July 31, 2008

Capital Semi-Colon.

Talking to a computer user that you have never met before through a computer problem can be a challenge. If you know the person you have a relative idea of how the person thinks and you can bark out the appropriate commands for them to respond. If you don’t know the person, you could easily find yourself speaking in a way that they don’t understand at all.

Yesterday I was talking a customer through a DSL issue. He couldn’t get connected to the internet. He was an older gentleman that yelled into the phone when he spoke, I think he thought yelling made the string between the cans vibrate faster. I had him open up his web browser (in which he shrieked, “I use FoxFire!”) and type in the address of his DSL modem. This went beyond his comprehension, because there was no “www” at the beginning and no “.com” at the end, it’s just a series of numbers. To make it easier I had him type out the “http://” at the beginning of the address.

He asked, “Is that the upper small letters or just the small letters?”

I responded with, “just the small letters. Don’t use ‘SHIFT'”.

He gave me an “o.k.” and we were doing well for a few seconds until I arrived at the colon in the address.

“Is that one with dots?”

“Yes”.

“How many dots?”

“Two in a stack.”

“Where is it?”

“Next to the ‘L'”.

I heard him fiddle around and he replied, “I keep getting a comma in there!”

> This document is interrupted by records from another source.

(** * CurrentMeter: a shallow embedding of CurrentMeter.ino

    The sketch targets an Arduino Nano (AVR): [int] is 16 bits, [long] is
    32 bits, [float] (and [double]) is IEEE binary32.  Integers are modelled
    as [Z] with the wrap-around written out, floats as [spec_float] at
    precision 24 / emax 128, the EEPROM as a finite map from byte addresses
    to byte values, and the global variables of the sketch as one record
    threaded through procedures that also return the trace of calls made to
    the peripherals (serial port, display, pins). *)

From Stdlib Require Import ZArith Lia List String Ascii.
From Stdlib Require Import Floats.SpecFloat.
From stdpp Require Import base option gmap.
Import ListNotations.
Local Open Scope Z_scope.

(** ** Machine integers of the AVR target *)

Module AVR.

(** Two's complement reading of the low [w] bits. *)
Definition wrap (w : Z) (z : Z) : Z :=
  (z + 2 ^ (w - 1)) mod 2 ^ w - 2 ^ (w - 1).

Definition to_int (z : Z) : Z := wrap 16 z.
Definition to_long (z : Z) : Z := wrap 32 z.
(** [char] is signed on avr-gcc. *)
Definition to_char (z : Z) : Z := wrap 8 z.
Definition to_byte (z : Z) : Z := z mod 256.

Definition int_range (z : Z) : Prop := -32768 <= z <= 32767.
Definition long_range (z : Z) : Prop := -2147483648 <= z <= 2147483647.

Definition sizeof_int : Z := 2.
Definition sizeof_long : Z := 4.
Definition sizeof_float : Z := 4.

End AVR.

(** ** IEEE binary32 *)

Module F32.

Definition float : Type := spec_float.

Definition prec : Z := 24.
Definition emax : Z := 128.

Definition mul : float -> float -> float := SFmul prec emax.
Definition add : float -> float -> float := SFadd prec emax.
Definition sub : float -> float -> float := SFsub prec emax.
Definition div : float -> float -> float := SFdiv prec emax.
Definition opp : float -> float := SFopp.
Definition ltb : float -> float -> bool := SFltb.

(** Conversion of an integer, as in [float(x)] or an implicit promotion. *)
Definition of_Z (z : Z) : float := binary_normalize prec emax z 0 false.

Definition zero : float := S754_zero false.
Definition one : float := S754_finite false 8388608 (-23).

(** The bit pattern of a float, as the four bytes kept in memory. *)
Definition sign_bit (s : bool) : Z := if s then 2147483648 else 0.

Definition to_bits (f : float) : Z :=
  match f with
  | S754_zero s => sign_bit s
  | S754_infinity s => sign_bit s + 2139095040
  | S754_nan => 2143289344
  | S754_finite s m e =>
      if Z.pos m <? 8388608 then sign_bit s + Z.pos m
      else sign_bit s + (e + 150) * 8388608 + (Z.pos m - 8388608)
  end.

Definition of_bits (x : Z) : float :=
  let s := Z.testbit x 31 in
  let ex := Z.land (Z.shiftr x 23) 255 in
  let mx := Z.land x 8388607 in
  if ex =? 0 then
    match mx with
    | Z.pos m => S754_finite s m (-149)
    | _ => S754_zero s
    end
  else if ex =? 255 then
    if mx =? 0 then S754_infinity s else S754_nan
  else
    match mx + 8388608 with
    | Z.pos m => S754_finite s m (ex - 150)
    | _ => S754_nan
    end.

End F32.

Arguments F32.mul : simpl never.
Arguments F32.add : simpl never.
Arguments F32.sub : simpl never.
Arguments F32.div : simpl never.
Arguments F32.opp : simpl never.
Arguments F32.ltb : simpl never.
Arguments F32.of_Z : simpl never.
Arguments F32.to_bits : simpl never.
Arguments F32.of_bits : simpl never.
Arguments AVR.to_int : simpl never.
Arguments AVR.to_long : simpl never.
Arguments AVR.to_char : simpl never.

(** ** The EEPROM and its typed accessors

    [EEPROM.get] and [EEPROM.put] copy [sizeof(T)] bytes, least significant
    first; [put] goes through [update], which leaves a cell alone when it
    already holds the byte.  An erased cell reads 255. *)

Module EEPROM.

Definition read (e : gmap Z Z) (a : Z) : Z := default 255 (e !! a).

Definition update (a b : Z) (e : gmap Z Z) : gmap Z Z :=
  if read e a =? b then e else <[a := b]> e.

Definition byte_of (v : Z) (i : Z) : Z := (v / 256 ^ i) mod 256.

Definition put_int (a v : Z) (e : gmap Z Z) : gmap Z Z :=
  update (a + 1) (byte_of v 1) (update a (byte_of v 0) e).

Definition put_word32 (a v : Z) (e : gmap Z Z) : gmap Z Z :=
  update (a + 3) (byte_of v 3)
    (update (a + 2) (byte_of v 2)
      (update (a + 1) (byte_of v 1)
        (update a (byte_of v 0) e))).
(** * rss_monitor: a shallow embedding of [rss_monitor.py] and its properties

    The script polls a list of feeds, derives an identifier for every entry,
    skips the entries whose identifier is already stored for the feed, fetches
    the linked page, filters by keyword, stores and mails the accepted
    entries, counts consecutive parse failures per feed and finally prunes
    old articles.

    Modelling conventions.
    - A Python [str] is a [string]: the bytes of its UTF-8 encoding.
      Concatenation, emptiness, the [in] test and the replacement of the
      letter Z agree on code points and on UTF-8 bytes.
    - A [datetime] is the reading of its calendar and clock fields, in
      microseconds, with its UTC offset when it has one; [datetime.now()] is
      naive. The [sqlite3] module binds a [datetime] as the text of
      [isoformat(" ")], so the prune compares texts, byte by byte. Counters
      are unbounded integers.
    - [hashlib.sha256] is the module [SHA256]. The other library functions
      whose result is a function of their arguments ([str.lower],
      [datetime.fromisoformat], [datetime.isoformat], readability,
      [HTMLParser]) are the fields of
      the class [PyLib]; [raise_for_status] raises for the status codes 400
      to 599, as the requests library documents.
    - The answers of the outside world during one run (the feed parser, the
      HTTP client, the clock) are an [Env]: each answer is indexed by the
      number of external calls made so far, and every external call is
      recorded in a [Trace]. A mail handed to [send_email] is a call of the
      trace; whether it is delivered changes nothing in the script.
    - The SQLite file is a [DB]: the [feeds] table keyed by its primary key
      and the [articles] table as the list of its rows. Each [with] block is
      a transaction: an exception inside it leaves the database as it was
      when the block was entered and ends the run.
    - [ensure_storage_dir] and [init_db] change nothing in an existing
      database, and [log] prints nothing since [DEBUG] is 0: they have no
      counterpart here. *)

From Stdlib Require Import ZArith Lia Ascii.
From stdpp Require Import base tactics option list strings gmap pretty.

Local Open Scope Z_scope.
Set Warnings "-clear-no-such-hyp".

(** ** Python strings *)

(** [bool(s)] for a string: the empty string is falsy. *)
Definition truthy (s : string) : bool :=
  match s with
  | EmptyString => false
  | String _ _ => true
  end.

(** [x or d] where [x] is a string or [None]. *)
Definition or_else (x : option string) (d : string) : string :=
  match x with
  | Some s => if truthy s then s else d
  | None => d
  end.

(** [s.startswith(p)]. *)
Fixpoint starts_with (p s : string) : bool :=
  match p, s with
  | EmptyString, _ => true
  | String a p', String b s' => if Ascii.eqb a b then starts_with p' s' else false
  | String _ _, EmptyString => false
  end.

(** [needle in hay]: [needle] occurs in [hay] as a contiguous substring. *)
Fixpoint str_in (needle hay : string) : bool :=
  starts_with needle hay ||
  match hay with
  | EmptyString => false
  | String _ hay' => str_in needle hay'
  end.

(** [s.replace(<Z>, <+00:00>)]: every occurrence of the letter Z is replaced. *)
Fixpoint replace_Z (s : string) : string :=
  match s with
  | EmptyString => EmptyString
  | String c s' =>
      if Ascii.eqb c "Z"%char then "+00:00" +:+ replace_Z s'
      else String c (replace_Z s')
  end.

(** The line feed of the f-strings. *)
Definition LF : string := String (ascii_of_nat 10) EmptyString.

(** [a < b] for two [TEXT] values of SQLite under the default collation:
    the bytes are compared in turn, and a proper prefix comes first. *)
Fixpoint text_lt (a b : string) : bool :=
  match a, b with
  | _, EmptyString => false
  | EmptyString, String _ _ => true
  | String x a', String y b' =>
      if (N_of_ascii x <? N_of_ascii y)%N then true
      else if (N_of_ascii y <? N_of_ascii x)%N then false
      else text_lt a' b'
  end.

(** ** [hashlib.sha256]: SHA-256 over the bytes of a string (FIPS 180-4) *)

Module SHA256.

Definition wrap32 (x : Z) : Z := x mod 4294967296.

Definition rotr (n x : Z) : Z :=
  Z.lor (Z.shiftr x n) (wrap32 (Z.shiftl x (32 - n))).

Definition Ch (x y z : Z) : Z :=
  Z.lxor (Z.land x y) (Z.land (Z.lxor x 0xffffffff) z).

Definition Maj (x y z : Z) : Z :=
  Z.lxor (Z.lxor (Z.land x y) (Z.land x z)) (Z.land y z).

Definition Sigma0 (x : Z) : Z := Z.lxor (Z.lxor (rotr 2 x) (rotr 13 x)) (rotr 22 x).
Definition Sigma1 (x : Z) : Z := Z.lxor (Z.lxor (rotr 6 x) (rotr 11 x)) (rotr 25 x).
Definition sigma0 (x : Z) : Z := Z.lxor (Z.lxor (rotr 7 x) (rotr 18 x)) (Z.shiftr x 3).
Definition sigma1 (x : Z) : Z := Z.lxor (Z.lxor (rotr 17 x) (rotr 19 x)) (Z.shiftr x 10).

“It’s a capital semi-colon”, was my reply of resignation.

“Oh yeah!”, what his delighted response.

Thank goodness we didn’t have to approach the lower-case question mark for the “slash”1.

1 This is a particular nitpick of mine: the slash on the question mark is the “forward slash” and the other slash is the “backslash”. You use “forward slash” in web addresses. For the most part you only use backslash in Windows filenames (and yes I know about backslash use in other operating systems).